On the call, Michael Sardano identified China as the company’s largest international market and said Taiwan has been growing with “four or five installations” over the last two years. He also discussed broader Asia demand, citing South Korea, Japan (over time) supported by the company’s MDSAP certification, and demand tied to the keloid market. He said Sensus is also “holding out hopes” for the Middle East, and referenced India and South America as potential opportunities. For Brazil specifically, he said the company is working through secondary regulatory steps and expects to obtain Brazil clearance in 2026.
Sensus also addressed its TDI program, with Joe Sardano calling it a “long” and “tenuous” effort and saying the company continues to work with the FDA. He said he did not know when approval might happen but indicated Sensus will continue to pursue it.
Financial results: steep revenue decline and full-year loss
Chief Financial Officer Javier Rampolla reported fourth-quarter 2025 revenue of $4.9 million, down from $31.0 million in the fourth quarter of 2024, attributing the decline primarily to fewer unit sales due to reduced sales to the company’s largest customer. The company reported fourth-quarter gross profit of $1.9 million (38.8% margin), down from $7.1 million (54.2% margin) a year earlier, which Rampolla said reflected lower sales volumes, higher servicing costs, and costs tied to new FDA placements.
For the full year, revenue was $27.5 million versus $41.8 million in 2024. Gross profit was $11.9 million (43.3% margin), down from $24.4 million (58.4% margin) in 2024. Rampolla said operating expenses increased in several areas, including selling and marketing, and research and development. R&D spending rose to $7.8 million from $4.2 million, driven by significantly higher costs related to billing and reimbursement efforts, increased headcount, and next-generation system development work.
Rampolla reported a net loss of $7.7 million for 2025, or $0.47 per share, compared with net income of $6.6 million in 2024, or $0.41 per diluted share. Adjusted EBITDA was negative $9.6 million for 2025 compared with positive $8.7 million in 2024.

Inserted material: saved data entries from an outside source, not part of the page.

Lemma parseSignaturePart_inv b r : parseSignaturePart b = Ok r → BigIntHex r ≫= toBytesCompat = Ok b.
Proof.
  unfold parseSignaturePart. destruct (length b <=? 32)%nat; [| done]. intros (_ & _ & Hrun)%bind_Ok. apply bind_Ok in Hrun as ([] & Hc & Hrun). cbv zeta in Hrun.
  destruct (negb _) eqn:Hr in Hrun; [| done]. injection Hrun as <-. apply negb_true_iff, orb_false_iff in Hr as [Hz%Z.eqb_neq _].
  destruct b as [|x b']; [cbn in Hz; done |]. set (b := x :: b') in *.
  rewrite (BigIntHex_spec _ (be_decode b)); [by apply toBytes_canonical | |].
  - unfold padStart, b. by destruct (zeros _).
  - unfold padStart. by rewrite hexNumber_zeros, hexNumber_encode.
Qed.

(** Half of a signature in memory: 32 bytes in the range of ECDSA. *)
Definition isSignaturePart (r : string) : Prop :=
  ∃ b, r = hexEncode b ∧ length b = 32%nat ∧ 0 < be_decode b < SECP256K1_ORDER.

Lemma signaturePart_roundtrip r : isSignaturePart r →
  ∃ b, BigIntHex r ≫= toBytesCompat = Ok b ∧ parseSignaturePart b = Ok r ∧ (length b ≤ 32)%nat.
Proof.
  intros (b & -> & Hl & Hr). exists (beMin (be_decode b)).
  assert (length (beMin (be_decode b)) ≤ 32)%nat as Hle by (rewrite length_beMin, <- Hl; apply byteLength_le, be_decode_bounds).
  split_and!; [| | done].
  - rewrite (BigIntHex_spec _ (be_decode b)); [apply toBytes_min; lia | by destruct b | by rewrite hexNumber_encode].
  - unfold parseSignaturePart. rewrite (proj2 (Nat.leb_le _ _)), canonical_min, be_decode_beMin by lia. cbn [mbind result_bind guardR]. cbv zeta.
    rewrite (proj2 (Z.eqb_neq _ _)), (proj2 (Z.leb_gt _ _)) by lia. cbn. f_equal. unfold padStart. rewrite length_hexEncode.
    rewrite (split_zeros b) at 3. rewrite hexEncode_zeros, Hl. f_equal. f_equal. lia.
Qed.

(** *** Recipients and data *)
Lemma toBytes_empty : viem_toBytes "0x" = Ok [].
Proof. exact (toBytes_text []). Qed.

Lemma parseTo_inv b to : parseTo b = Ok to → viem_toBytes (default "0x"%string (truthy to)) = Ok b.
Proof.
  destruct b as [|x b]; cbn [parseTo]; [intros [= <-]; apply toBytes_empty |]. destruct (viem_getAddress _) as [a|] eqn:Ha; [| done]. cbn. intros [= <-].
  destruct (getAddress_bytes _ _ Ha) as [Hne Hb]. cbn. by destruct (String.eqb_spec a "").
Qed.

(** *** Transactions *)

(** The fields that count: the first nine, and a tenth that is not empty if it is the
    last. *)
Definition countedFields (fields : list (list byte)) : list (list byte) :=
  match drop 9 fields with
  | [f9] => if bool_decide (f9 = []) then take 9 fields else fields
  | _ => take 9 fields
  end.

Lemma fieldsOf_inv fields tx : transactionOfFields fields = Ok tx → fieldsOf tx = Ok (countedFields fields).
Proof.
  destruct fields as [|f0 [|f1 [|f2 [|f3 [|f4 [|f5 [|f6 [|f7 [|f8 more]]]]]]]]]; try done. cbn [transactionOfFields].
  intros (nonce & Hp0 & Hrun)%bind_Ok. apply bind_Ok in Hrun as (gasPrice & Hp1 & Hrun). apply bind_Ok in Hrun as (gasLimit & Hp2 & Hrun).
  apply bind_Ok in Hrun as (to & Hp3 & Hrun). apply bind_Ok in Hrun as (value & Hp4 & Hrun). cbv zeta in Hrun. apply bind_Ok in Hrun as (v & Hp6 & Hrun).
  apply bind_Ok in Hrun as (r & Hp7 & Hrun). apply bind_Ok in Hrun as (s & Hp8 & Hrun). injection Hrun as <-.
  unfold fieldsOf. cbn [ts_network ts_to ts_value ts_gasPrice ts_gasLimit ts_nonce ts_data ts_v ts_r ts_s ts_legacySecondSignature]. cbv zeta.
  rewrite (parseBigInt_inv _ _ Hp0), (parseNumber_inv _ _ Hp1), (parseNumber_inv _ _ Hp2), (parseTo_inv _ _ Hp3), (parseBigInt_inv _ _ Hp4), toBytes_text. cbn [mbind result_bind].
  replace ((v - 35) / 2 * 2 + 35 + (v - ((v - 35) / 2 * 2 + 35))) with v by lia. rewrite (parseNumber_inv _ _ Hp6). cbn [mbind result_bind].
  rewrite (parseSignaturePart_inv _ _ Hp7), (parseSignaturePart_inv _ _ Hp8). cbn [mbind result_bind]. unfold countedFields. cbn [drop take].
  destruct more as [|f9 [|f10 more]]; [done | | done]. destruct f9 as [|x f9]; [done |]. cbn [drop take]. rewrite bool_decide_eq_false_2 by done.
  cbn [truthy hexEncode String.eqb]. change (String ?a (String ?b (hexEncode f9))) with (hexEncode (x :: f9)). by rewrite toBytes_text.
Qed.

Lemma rlpString_nonempty b : (0 < length (rlpString b))%nat.
Proof. unfold rlpString. destruct b as [|x [|y b]]; [cbn; lia | destruct (_ <? _); cbn; lia | rewrite length_app; cbn [length]; lia]. Qed.

Lemma rlpPayload_app l l' : rlpPayload (l ++ l') = rlpPayload l ++ rlpPayload l'.
Proof. unfold rlpPayload. by rewrite fmap_app, concat_app. Qed.

Lemma rlpPayload_more l : l ≠ [] → (0 < length (rlpPayload l))%nat.
Proof. destruct l as [|b l]; [done |]. intros _. unfold rlpPayload. cbn. rewrite length_app. pose proof (rlpString_nonempty b). lia. Qed.

(** More fields take more bytes. *)
Lemma rlpList_longer l l' : l' ≠ [] → (length (rlpList l) < length (rlpList (l ++ l')))%nat.
Proof.
  intros Hl'%rlpPayload_more. unfold rlpList. rewrite rlpPayload_app, !length_app.
  pose proof (rlpLength_mono 192 247 (length (rlpPayload l)) (length (rlpPayload l) + length (rlpPayload l')) ltac:(lia)). lia.
Qed.

Lemma counted_shorter fields : (length (rlpList (countedFields fields)) ≤ length (rlpList fields))%nat ∧
  (length (rlpList fields) = length (rlpList (countedFields fields)) → countedFields fields = fields).
Proof.
  assert ((length (rlpList (take 9 fields)) ≤ length (rlpList fields))%nat ∧
    (length (rlpList fields) = length (rlpList (take 9 fields)) → take 9 fields = fields)) as Htake.
  { pose proof (take_drop 9 fields) as Hsplit. generalize dependent (take 9 fields). intros first <-.
    destruct (drop 9 fields) as [|f more]; [by rewrite app_nil_r |]. pose proof (rlpList_longer first (f :: more) ltac:(done)). split; [lia | intros; lia]. }
  unfold countedFields. destruct (drop 9 fields) as [|f9 [|f10 more]]; [done | by case_bool_decide | done].
Qed.

Lemma transaction_shortest_bytes bs tx : deserializeTransaction bs = Ok tx →
  ∃ c, serializeTransaction tx = Ok c ∧ (length c ≤ length bs)%nat ∧ (length bs = length c → bs = c).
Proof.
  unfold deserializeTransaction. intros (fields & Hdec & Htx)%bind_Ok. destruct (decodeRlp_shortest bs fields Hdec) as (_ & Hle & Heq & _).
  destruct (counted_shorter fields) as [Hcle Hceq]. exists (rlpList (countedFields fields)). unfold serializeTransaction. rewrite (fieldsOf_inv fields tx Htx).
  split_and!; [cbn; by rewrite toRlp_spec | lia |]. intros Hlen. rewrite Hceq by lia. apply Heq. rewrite <- (Hceq ltac:(lia)). done.
Qed.

Lemma rlpPayload_le l : (length (rlpPayload l) ≤ length (rlpList l))%nat.
Proof. unfold rlpList. rewrite length_app. lia. Qed.

Lemma payload_fields fields n : Z.of_nat (length (rlpPayload fields)) < n → Forall (λ b, Z.of_nat (length b) < n) fields.
Proof.
  unfold rlpPayload. induction fields as [|b fields IH]; [by constructor |]. cbn. rewrite length_app. intros Hn. constructor; [| apply IH; lia].
  assert (length b ≤ length (rlpString b))%nat; [| lia]. unfold rlpString. destruct b as [|x [|y b]]; [cbn; lia | destruct (_ <? _); cbn; lia | rewrite length_app; lia].
Qed.

Lemma counted_read fields tx : transactionOfFields fields = Ok tx →
  transactionOfFields (countedFields fields) = Ok tx ∧ (9 ≤ length (countedFields fields) ≤ 10)%nat.
Proof.
  destruct fields as [|f0 [|f1 [|f2 [|f3 [|f4 [|f5 [|f6 [|f7 [|f8 more]]]]]]]]]; try done. unfold countedFields. cbn [drop].
  destruct more as [|f9 [|f10 more]]; intros Hf; [by split; [| cbn; lia] | | by split; [| cbn; lia]].
  change (drop 0 [f9]) with [f9]. cbv iota. case_bool_decide; subst; split; solve [exact Hf | cbn; lia].
Qed.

On liquidity, the company ended 2025 with $22.1 million in cash and cash equivalents, unchanged from year-end 2024, and no outstanding borrowings under its revolving line of credit. Prepaid inventory was $1.5 million at year-end versus $3.3 million a year earlier, while inventories increased to $14.6 million from $10.1 million, reflecting an inventory build “in support of anticipated future demand.”

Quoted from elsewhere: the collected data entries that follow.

Lemma step_decreases s s' :
  lockOk s → lockStep s s' →
  (work s' < work s ∨ work s' = work s ∧ staleness s' < staleness s)%nat.
Proof.
  intros Hok Hstep. destruct (step_phase s s' Hok Hstep) as (id & old & new & Hid & Hcalls & Hcase).
  unfold work, staleness. rewrite Hcalls. pose proof (total_insert weight _ _ _ new Hid) as Hw.
  destruct Hcase as [|(m & e & e' & -> & Hdone & -> & Hx)]; [left; lia |]. right. cbn in Hw. split; [lia |].
  assert (total (stale (<[id := Waiting m e']> (lo_calls s))) (<[id := Waiting m e']> (lo_calls s))
          = total (stale (lo_calls s)) (<[id := Waiting m e']> (lo_calls s))) as ->.
  { apply total_ext. intros phase. by eapply stale_insert. }
  pose proof (total_insert (stale (lo_calls s)) _ _ _ (Waiting m e') Hid) as Hs. cbn in Hs.
  rewrite decide_True in Hs by done. destruct (lk_exclusive _ Hok e' Hx) as (phase & Hp & Ho).
  rewrite decide_False in Hs by (rewrite Hp; intros [= ->]; done). lia.
Qed.

Lemma lock_sn s : lockOk s → sn lockStep s.
Proof.
  intros Hok. remember (work s) as w eqn:Hw. revert s Hok Hw.
  induction (lt_wf w) as [w _ IHw]. intros s Hok Hw. remember (staleness s) as k eqn:Hk. revert s Hok Hw Hk.
  induction (lt_wf k) as [k _ IHk]. intros s Hok Hw Hk. constructor. intros s' Hstep.
  pose proof (step_ok s s' Hok Hstep) as Hok'.
  destruct (step_decreases s s' Hok Hstep) as [|[]]; [eapply IHw | eapply IHk]; eauto; lia.
Qed.

(** Nothing is left to run only when every call has returned. *)
Lemma nf_owner s id phase : lockOk s → nf lockStep s → lo_calls s !! id = Some phase → owns phase = true → False.
Proof.
  intros Hok Hnf Hid Ho. destruct phase as [| pending | m | m |]; try done; [| apply Hnf; eexists; by econstructor..].
  assert (Exists (λ n, lo_calls s !! n = Some (Running NonExclusive)) pending ∨ forallb (isSettled s) pending = true) as [Hr|Hall].
  { assert (∀ n, n ∈ pending → lo_calls s !! n = Some (Running NonExclusive) ∨ isSettled s n = true) as Hcases
      by (intros n; by apply (lk_drains _ Hok id)).
    clear Hid Ho. induction pending as [|n l IH]; [by right |]. destruct IH as [|IH]; [intros; apply Hcases; by right | by left; right |].
    destruct (Hcases n) as [|Hn]; [left | by left; left |]. right. cbn. by rewrite Hn. }
  - apply Exists_exists in Hr as (n & _ & Hn). apply Hnf. eexists. by eapply step_settle.
  - apply Hnf. eexists. by eapply step_drained.
Qed.

Lemma nf_done s id phase : lockOk s → nf lockStep s → lo_calls s !! id = Some phase → phase = Done.
Proof.
  intros Hok Hnf Hid. destruct phase as [m e| pending | m | m |]; [| by destruct (nf_owner s id _ Hok Hnf Hid eq_refl) | | | done].
  - exfalso. destruct (lk_waiting _ Hok id m e Hid) as [He|He]; [| apply Hnf; eexists; by eapply step_resume].
    destruct (lk_exclusive _ Hok e He) as (phase & Hp & Ho). by eapply nf_owner.
  - exfalso. apply Hnf. eexists. by eapply step_settle.
  - exfalso. apply Hnf. eexists. by eapply step_finally.
Qed.

Lemma steps_calls s s' : lockOk s → rtc lockStep s s' → lockOk s' ∧ ∀ n, is_Some (lo_calls s !! n) ↔ is_Some (lo_calls s' !! n).
Proof.
  intros Hok Hsteps. induction Hsteps as [|s s1 s' Hstep _ IH]; [done |].
  destruct (IH (step_ok _ _ Hok Hstep)) as [Hok' Hdom]. split; [done |]. intros n. rewrite <-Hdom.
  destruct (step_phase _ _ Hok Hstep) as (id & old & new & Hid & -> & _).
  destruct (decide (id = n)) as [<-|]; [rewrite lookup_insert_eq, Hid | by rewrite lookup_insert_ne]. by split; eauto.
Qed.

(** Every call is served: when no further calls come in and callbacks
    settle, no sequence of continuations goes on for ever, and where nothing is
    left to run every call made so far has returned: no waiter is forgotten and
    exclusive and non-exclusive calls do not block each other. *)
Theorem lock_serves s :
  lockReachable s →
  sn lockStep s ∧ ∀ s', rtc lockStep s s' → nf lockStep s' → lo_calls s' = (λ _, Done) <$> lo_calls s.
Proof.
  intros Hok%lockReachable_ok. split; [by apply lock_sn |]. intros s' Hsteps Hnf.
  destruct (steps_calls _ _ Hok Hsteps) as [Hok' Hdom]. apply map_eq. intros n. rewrite lookup_fmap.
  specialize (Hdom n). destruct (lo_calls s !! n) as [p|] eqn:Hs, (lo_calls s' !! n) as [q|] eqn:Hs'; cbn; [| | | done].
  - by rewrite (nf_done _ _ _ Hok' Hnf Hs').
  - destruct Hdom as [Hd _]. by destruct (Hd (mk_is_Some _ _ eq_refl)).
  - destruct Hdom as [_ Hd]. by destruct (Hd (mk_is_Some _ _ eq_refl)).
Qed.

2026 outlook: higher Q1 revenue expected and profitability target
Looking ahead, management said early first-quarter 2026 activity has been encouraging. Joe Sardano said, based on the current pipeline and engagement, the company expects first-quarter system shipments to exceed fourth-quarter levels, even without contributions from its historically largest customer. Rampolla also said the company expects first-quarter revenue to exceed the fourth quarter.

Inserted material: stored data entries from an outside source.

Lemma emits_ok s event data : ipcOk s → ipcOk (run_in (act (WorkerEmits event data)) s).
Proof.
  intros Hs. unfold run_in, act, whenAlive, get, mbind, M_bind. destruct (ip_exited s) eqn:He; [done |].
  assert (Heq : run_in (emit event data) s = moved s (ip_inbox s) (ip_running s) [Event event data] []).
  { unfold run_in, emit, post, modify, moved, set_field. cbn. by rewrite app_nil_r. }
  change (ipcOk (run_in (emit event data) s)). rewrite Heq. apply ok_moved; [done | done | by intros ? ? [=]%list_elem_of_singleton |].
  unfold inFlight. cbn. intros id. by rewrite omap_app, app_nil_r.
Qed.

Lemma act_ok a s : ipcOk s → ipcOk (run_in (act a) s).
Proof.
  intros Hs. destruct a; eauto using sendRequest_ok, startDrain_ok, register_ok, deliver_ok, deliverBroken_ok, receives_ok, replies_ok, emits_ok.
  - apply (terminate_ok s _ Hs).
  - apply (terminate_ok s _ Hs).
  - apply stop_ok, Hs.
  - apply exit_ok, Hs.
Qed.

Lemma ipcOk_reachable s : ipcReachable s → ipcOk s.
Proof.
  induction 1; [| by apply act_ok]. split; [| done]. split; cbn; try done.
  - by apply NoDup_nil_2.
  - by intros ? ?%elem_of_nil.
  - by intros ? ? ?%elem_of_nil.
Qed.

(** *** What is left when nothing is in flight *)
Lemma quiet_settled s :
  ipcOk s → inFlight s = [] → ∀ k p, ip_promises s !! k = Some p → pr_outcome p ≠ None.
Proof.
  intros [Hs Hd] Hq. assert (Hcb : callbacksOf s = []).
  { destruct (callbacksOf s) as [|[id k] m] eqn:Hc; [done |]. exfalso.
    apply (elem_of_nil (A := Z) id). rewrite <- Hq. apply (ic_waits s Hs). rewrite Hc. by left. }
  intros k [[method args|] o] Hp Ho; cbn in Ho; subst o.
  - apply (ic_pending s Hs) in Hp as [id Hid]. by rewrite Hcb in Hid.
  - apply (ic_drain s Hs) in Hp. apply Hd; [by rewrite Hp | done].
Qed.

Definition queues (s : Ipc) : list Request * list Request * list Message * bool :=
  (ip_inbox s, ip_running s, ip_outbox s, ip_exited s).

Lemma whenQuiet_queues s : queues (run_in whenQuiet s) = queues s.
Proof.
  unfold run_in, whenQuiet, notifyDrained, main, settle, setMain, get, modify, mbind, M_bind, mret, M_ret. cbn.
  destruct (mapSize _ =? 0); [cbn | done]. by destruct (sp_drainResolve (ip_main s)).
Qed.

Lemma answer_queues s id o : queues (run_in (answer id o) s) = queues s.
Proof.
  unfold run_in at 1, answer, main, settle, setMain, get, modify. unfold mbind, M_bind, mret, M_ret. cbn.
  destruct (mapGet _ id); cbn; (etransitivity; [apply whenQuiet_queues | done]).
Qed.

Lemma onMessage_queues s message : queues (run_in (onMessage message) s) = queues s.
Proof.
  destruct message as [id v|id error|event data]; [apply answer_queues.. |].
  unfold run_in, onMessage, main, get, modify, mbind, M_bind, mret, M_ret. cbn. by destruct (mapGet _ event).
Qed.

Lemma delivered_queues s inbox running message messages exited :
  queues s = (inbox, running, message :: messages, exited) →
  queues (run_in (act Deliver) s) = (inbox, running, messages, exited).
Proof.
  intros [= <- <- Hm <-]. unfold run_in, act, get, modify, mbind, M_bind. rewrite Hm. cbn.
  etransitivity; [apply onMessage_queues | done].
Qed.

Lemma runActions_cons a actions s : runActions (a :: actions) s = runActions actions (run_in (act a) s).
Proof. done. Qed.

Both Joe Sardano and Rampolla said the company’s objective is to achieve full-year profitability in 2026, citing the new reimbursement environment, a more diversified customer base, and expanding international opportunities as key factors.
About Sensus Healthcare (NASDAQ:SRTS)
Sensus Healthcare, Inc is a medical technology company specializing in the development, manufacture and commercialization of superficial radiation therapy (SRT) systems. The company’s SRT devices utilize low-energy X-rays to treat a range of dermatological and oncological conditions, most notably non-melanoma skin cancers such as basal cell carcinoma and squamous cell carcinoma, as well as benign lesions including keloids. By delivering targeted radiation to superficial tissue layers, Sensus Healthcare’s systems aim to provide an alternative to surgical excision or systemic therapies, offering clinicians a non-invasive treatment option for eligible patients.
The company’s flagship products include the SRT-100™ and SRT-100+™ platforms, which feature handheld applicators, adjustable energy settings and integrated safety controls.